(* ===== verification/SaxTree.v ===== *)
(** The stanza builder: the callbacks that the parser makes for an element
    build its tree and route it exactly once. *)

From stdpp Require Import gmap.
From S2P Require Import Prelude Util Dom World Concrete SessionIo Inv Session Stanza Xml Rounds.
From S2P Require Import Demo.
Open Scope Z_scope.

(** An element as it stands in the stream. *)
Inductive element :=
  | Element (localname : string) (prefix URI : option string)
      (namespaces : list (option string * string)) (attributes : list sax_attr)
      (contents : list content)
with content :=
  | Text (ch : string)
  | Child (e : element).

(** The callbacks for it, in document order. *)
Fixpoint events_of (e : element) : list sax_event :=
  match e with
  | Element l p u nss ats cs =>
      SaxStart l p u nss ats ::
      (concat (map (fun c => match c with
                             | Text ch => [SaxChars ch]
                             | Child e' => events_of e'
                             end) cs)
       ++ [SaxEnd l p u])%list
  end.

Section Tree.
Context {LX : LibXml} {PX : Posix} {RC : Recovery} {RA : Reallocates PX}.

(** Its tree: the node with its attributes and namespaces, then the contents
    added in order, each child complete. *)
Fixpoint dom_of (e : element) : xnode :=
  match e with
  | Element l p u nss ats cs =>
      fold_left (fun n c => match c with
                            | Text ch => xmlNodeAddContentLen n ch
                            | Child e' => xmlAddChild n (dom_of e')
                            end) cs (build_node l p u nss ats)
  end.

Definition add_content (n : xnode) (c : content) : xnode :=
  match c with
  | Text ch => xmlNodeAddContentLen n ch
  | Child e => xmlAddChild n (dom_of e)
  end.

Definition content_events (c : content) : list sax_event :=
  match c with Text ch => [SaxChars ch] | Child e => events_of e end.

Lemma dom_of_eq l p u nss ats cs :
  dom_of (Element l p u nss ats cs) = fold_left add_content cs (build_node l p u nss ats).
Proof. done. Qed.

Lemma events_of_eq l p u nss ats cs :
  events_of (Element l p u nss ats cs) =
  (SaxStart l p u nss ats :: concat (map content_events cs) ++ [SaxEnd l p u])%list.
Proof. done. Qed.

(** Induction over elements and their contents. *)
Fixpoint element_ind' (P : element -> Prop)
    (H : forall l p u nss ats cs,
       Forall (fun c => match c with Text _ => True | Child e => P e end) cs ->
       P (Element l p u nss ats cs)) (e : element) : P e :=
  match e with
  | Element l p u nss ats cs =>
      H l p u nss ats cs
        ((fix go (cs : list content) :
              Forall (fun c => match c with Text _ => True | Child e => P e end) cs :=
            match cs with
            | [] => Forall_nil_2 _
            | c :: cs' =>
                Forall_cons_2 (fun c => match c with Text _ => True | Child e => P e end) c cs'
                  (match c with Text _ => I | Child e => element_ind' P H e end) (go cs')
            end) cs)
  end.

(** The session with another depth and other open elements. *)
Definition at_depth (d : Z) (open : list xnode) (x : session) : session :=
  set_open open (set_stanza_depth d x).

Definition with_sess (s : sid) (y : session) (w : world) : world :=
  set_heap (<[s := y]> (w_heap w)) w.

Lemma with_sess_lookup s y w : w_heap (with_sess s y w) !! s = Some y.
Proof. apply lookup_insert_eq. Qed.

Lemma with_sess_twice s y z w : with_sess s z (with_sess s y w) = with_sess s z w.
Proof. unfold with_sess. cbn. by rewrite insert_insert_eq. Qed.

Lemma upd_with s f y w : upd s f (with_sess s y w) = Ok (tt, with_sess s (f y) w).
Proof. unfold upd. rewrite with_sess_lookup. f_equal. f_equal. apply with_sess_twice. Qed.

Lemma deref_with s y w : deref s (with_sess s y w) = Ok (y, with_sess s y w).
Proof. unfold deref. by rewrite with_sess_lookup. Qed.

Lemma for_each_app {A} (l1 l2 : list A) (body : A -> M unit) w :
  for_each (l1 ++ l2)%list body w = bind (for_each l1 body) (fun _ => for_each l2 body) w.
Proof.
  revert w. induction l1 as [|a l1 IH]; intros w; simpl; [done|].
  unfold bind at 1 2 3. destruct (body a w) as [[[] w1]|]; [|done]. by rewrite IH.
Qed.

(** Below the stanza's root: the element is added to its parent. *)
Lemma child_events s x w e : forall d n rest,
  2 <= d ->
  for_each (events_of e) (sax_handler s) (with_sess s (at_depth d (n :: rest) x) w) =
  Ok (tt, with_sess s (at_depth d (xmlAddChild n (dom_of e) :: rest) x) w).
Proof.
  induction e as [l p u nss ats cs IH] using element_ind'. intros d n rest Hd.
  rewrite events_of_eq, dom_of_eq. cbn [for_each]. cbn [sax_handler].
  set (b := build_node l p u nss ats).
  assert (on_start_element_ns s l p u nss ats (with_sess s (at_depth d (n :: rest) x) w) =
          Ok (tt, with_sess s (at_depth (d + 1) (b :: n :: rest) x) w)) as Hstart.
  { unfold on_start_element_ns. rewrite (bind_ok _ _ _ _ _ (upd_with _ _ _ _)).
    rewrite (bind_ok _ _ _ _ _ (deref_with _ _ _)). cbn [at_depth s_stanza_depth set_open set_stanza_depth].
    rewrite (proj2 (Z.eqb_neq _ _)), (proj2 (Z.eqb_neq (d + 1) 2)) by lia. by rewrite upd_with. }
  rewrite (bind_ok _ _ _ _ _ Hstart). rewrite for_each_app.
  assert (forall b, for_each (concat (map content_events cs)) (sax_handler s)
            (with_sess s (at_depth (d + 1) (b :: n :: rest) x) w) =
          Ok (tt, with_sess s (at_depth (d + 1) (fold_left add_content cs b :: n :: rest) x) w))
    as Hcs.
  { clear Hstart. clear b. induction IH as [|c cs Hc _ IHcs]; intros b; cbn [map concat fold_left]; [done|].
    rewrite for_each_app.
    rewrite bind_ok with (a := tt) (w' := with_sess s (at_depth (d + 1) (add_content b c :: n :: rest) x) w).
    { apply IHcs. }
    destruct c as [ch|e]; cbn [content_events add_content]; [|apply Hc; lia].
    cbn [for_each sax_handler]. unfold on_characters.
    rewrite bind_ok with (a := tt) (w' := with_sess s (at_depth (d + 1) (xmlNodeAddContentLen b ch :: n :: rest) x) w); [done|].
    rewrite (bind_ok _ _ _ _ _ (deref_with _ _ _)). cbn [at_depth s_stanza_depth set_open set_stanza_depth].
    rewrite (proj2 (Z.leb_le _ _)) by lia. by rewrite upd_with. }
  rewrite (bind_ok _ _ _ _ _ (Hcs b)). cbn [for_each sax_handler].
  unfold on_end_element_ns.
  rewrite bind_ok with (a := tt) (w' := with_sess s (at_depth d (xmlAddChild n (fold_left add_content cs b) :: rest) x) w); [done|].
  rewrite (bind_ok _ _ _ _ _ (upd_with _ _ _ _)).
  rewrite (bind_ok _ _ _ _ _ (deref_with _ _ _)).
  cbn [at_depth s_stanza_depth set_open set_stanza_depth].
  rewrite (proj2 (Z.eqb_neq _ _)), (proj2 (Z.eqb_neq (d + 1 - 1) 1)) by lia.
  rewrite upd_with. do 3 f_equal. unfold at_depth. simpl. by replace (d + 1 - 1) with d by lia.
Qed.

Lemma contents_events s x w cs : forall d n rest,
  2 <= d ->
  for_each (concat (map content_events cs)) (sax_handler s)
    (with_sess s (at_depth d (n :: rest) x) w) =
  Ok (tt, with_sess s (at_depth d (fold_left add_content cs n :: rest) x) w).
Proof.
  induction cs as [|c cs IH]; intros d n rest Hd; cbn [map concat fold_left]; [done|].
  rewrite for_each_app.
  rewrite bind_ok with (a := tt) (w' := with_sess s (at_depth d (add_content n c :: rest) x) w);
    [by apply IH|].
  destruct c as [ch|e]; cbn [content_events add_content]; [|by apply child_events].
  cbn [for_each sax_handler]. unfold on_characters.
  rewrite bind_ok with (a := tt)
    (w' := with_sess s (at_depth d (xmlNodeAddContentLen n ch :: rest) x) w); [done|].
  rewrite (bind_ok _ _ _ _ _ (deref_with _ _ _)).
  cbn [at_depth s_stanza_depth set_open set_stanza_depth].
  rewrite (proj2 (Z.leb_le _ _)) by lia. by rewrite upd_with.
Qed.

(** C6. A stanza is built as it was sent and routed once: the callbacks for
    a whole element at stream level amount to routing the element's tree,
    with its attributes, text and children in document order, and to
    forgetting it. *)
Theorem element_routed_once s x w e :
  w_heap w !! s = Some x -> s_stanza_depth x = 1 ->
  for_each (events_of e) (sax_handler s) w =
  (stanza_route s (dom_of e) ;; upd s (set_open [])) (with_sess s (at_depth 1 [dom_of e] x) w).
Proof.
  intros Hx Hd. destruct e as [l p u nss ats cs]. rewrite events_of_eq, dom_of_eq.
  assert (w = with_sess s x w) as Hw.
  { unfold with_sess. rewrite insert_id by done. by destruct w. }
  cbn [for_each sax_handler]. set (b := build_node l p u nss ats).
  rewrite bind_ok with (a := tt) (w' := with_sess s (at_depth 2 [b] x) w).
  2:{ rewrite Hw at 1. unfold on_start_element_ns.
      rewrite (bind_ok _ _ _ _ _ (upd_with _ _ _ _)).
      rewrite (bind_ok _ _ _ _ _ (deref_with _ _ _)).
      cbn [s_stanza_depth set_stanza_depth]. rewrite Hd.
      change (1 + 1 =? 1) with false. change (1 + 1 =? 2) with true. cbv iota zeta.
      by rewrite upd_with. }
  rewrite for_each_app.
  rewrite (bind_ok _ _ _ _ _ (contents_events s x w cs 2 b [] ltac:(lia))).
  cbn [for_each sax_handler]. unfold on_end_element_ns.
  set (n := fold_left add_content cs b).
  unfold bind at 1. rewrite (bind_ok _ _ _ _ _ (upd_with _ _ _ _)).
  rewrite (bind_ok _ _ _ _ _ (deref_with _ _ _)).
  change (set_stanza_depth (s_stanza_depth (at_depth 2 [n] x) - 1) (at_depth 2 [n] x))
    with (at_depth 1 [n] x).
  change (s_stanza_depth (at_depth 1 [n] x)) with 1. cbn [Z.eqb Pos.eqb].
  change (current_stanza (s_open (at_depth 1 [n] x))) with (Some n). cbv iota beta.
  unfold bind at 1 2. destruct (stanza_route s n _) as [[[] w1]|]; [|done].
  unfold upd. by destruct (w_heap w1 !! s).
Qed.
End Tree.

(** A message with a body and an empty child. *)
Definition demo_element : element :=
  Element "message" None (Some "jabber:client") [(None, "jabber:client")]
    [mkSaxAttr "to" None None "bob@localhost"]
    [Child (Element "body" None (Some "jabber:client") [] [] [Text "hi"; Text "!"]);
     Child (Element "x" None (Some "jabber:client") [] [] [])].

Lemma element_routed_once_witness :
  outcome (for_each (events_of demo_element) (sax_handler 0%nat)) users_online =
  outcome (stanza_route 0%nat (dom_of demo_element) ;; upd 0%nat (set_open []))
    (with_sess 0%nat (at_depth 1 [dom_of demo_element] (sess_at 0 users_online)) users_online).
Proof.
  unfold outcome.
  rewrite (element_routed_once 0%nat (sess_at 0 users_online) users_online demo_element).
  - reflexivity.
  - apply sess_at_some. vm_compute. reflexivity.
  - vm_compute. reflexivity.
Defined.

EXERCISE DIRECTIONS
Using the material above, report each line where "outcome" occurs.

YOUR SOLUTION
  outcome (for_each (events_of demo_element) (sax_handler 0%nat)) users_online =
  outcome (stanza_route 0%nat (dom_of demo_element) ;; upd 0%nat (set_open []))
  unfold outcome.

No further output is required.